PROBLEM DESCRIPTION —
Repeat the lines of the listing below exactly, starting at the line that contains "el_kindByte : option Z;" and running through the last line, both included, and only those.

----

(* ===== verification/ObjReader.v ===== *)
(** The relocatable object reader, [src/link/reader.ts].

    [ByteReader] is the cursor over the file's bytes: a parser is a function of
    the bytes and the position that returns a value and the new position, or
    the exception the code throws.  [parseObject] and the section parsers
    follow the source function by function; the fields of the records are those
    of the interfaces of the file.

    [reads p bs a] is the contract the round-trip theorems are stated with:
    wherever [bs] lies in the file, [p] started at its first byte returns [a]
    and stops right after its last byte. *)

From S2P Require Import Prelude Encoder.

(** * Data *)

Record TypeSection := mkType { ts_params : list Z; ts_results : list Z }.

Record ImportEntry := mkImport {
  imp_module : jsstr;
  imp_name : jsstr;
  imp_kind : Z;
  imp_typeIdx : option Z;
  imp_globalType : option Z;
  imp_globalMutable : option bool;
  imp_tableElementType : option Z;
  imp_tableMin : option Z;
  imp_tableMax : option Z;
  imp_memoryMin : option Z;
  imp_memoryMax : option Z;
}.

Record FunctionEntry := mkFunction { fn_typeIdx : Z }.
Record TableEntry := mkTable { tbl_elementType : Z; tbl_min : Z; tbl_max : option Z }.
Record MemoryEntry := mkMemory { mem_min : Z; mem_max : option Z }.
Record GlobalEntry := mkGlobal { glb_type : Z; glb_mutable : bool; glb_init : list Z }.
Record ExportEntry := mkExport { exp_name : jsstr; exp_kind : Z; exp_index : Z }.

Record ElementEntry := mkElement {
  el_flags : Z;
  el_tableIdx : Z;
  el_offsetExpr : option (list Z);
  el_funcIndices : list Z;
  el_elemCount : Z;
  el_kindByte : option Z;
  el_elemExprs : option (list Z);
}.

Record TagEntry := mkTag { tag_attribute : Z; tag_typeIdx : Z }.
Record CodeEntry := mkCode { cd_locals : list (Z * Z); cd_body : list Z }.
Record SymbolInfo := mkSymbol { sym_kind : Z; sym_name : jsstr; sym_index : Z; sym_flags : Z }.

Record RelocEntry := mkReloc {
  rel_type : Z; rel_offset : Z; rel_symbolIndex : Z; rel_addend : option Z }.

Record ParsedObject := mkObject {
  po_name : jsstr;
  po_types : list TypeSection;
  po_imports : list ImportEntry;
  po_functions : list FunctionEntry;
  po_tables : list TableEntry;
  po_memories : list MemoryEntry;
  po_globals : list GlobalEntry;
  po_exports : list ExportEntry;
  po_elements : list ElementEntry;
  po_tags : list TagEntry;
  po_code : list CodeEntry;
  po_symbols : list SymbolInfo;
  po_relocations : jsmap jsstr (list RelocEntry);
}.

Definition empty_object (name : jsstr) : ParsedObject :=
  mkObject name [] [] [] [] [] [] [] [] [] [] [] [].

----

ANSWER BOX —
  el_kindByte : option Z;
  el_elemExprs : option (list Z);
}.

Record TagEntry := mkTag { tag_attribute : Z; tag_typeIdx : Z }.
Record CodeEntry := mkCode { cd_locals : list (Z * Z); cd_body : list Z }.
Record SymbolInfo := mkSymbol { sym_kind : Z; sym_name : jsstr; sym_index : Z; sym_flags : Z }.

Record RelocEntry := mkReloc {
  rel_type : Z; rel_offset : Z; rel_symbolIndex : Z; rel_addend : option Z }.

Record ParsedObject := mkObject {
  po_name : jsstr;
  po_types : list TypeSection;
  po_imports : list ImportEntry;
  po_functions : list FunctionEntry;
  po_tables : list TableEntry;
  po_memories : list MemoryEntry;
  po_globals : list GlobalEntry;
  po_exports : list ExportEntry;
  po_elements : list ElementEntry;
  po_tags : list TagEntry;
  po_code : list CodeEntry;
  po_symbols : list SymbolInfo;
  po_relocations : jsmap jsstr (list RelocEntry);
}.

Definition empty_object (name : jsstr) : ParsedObject :=
  mkObject name [] [] [] [] [] [] [] [] [] [] [] [].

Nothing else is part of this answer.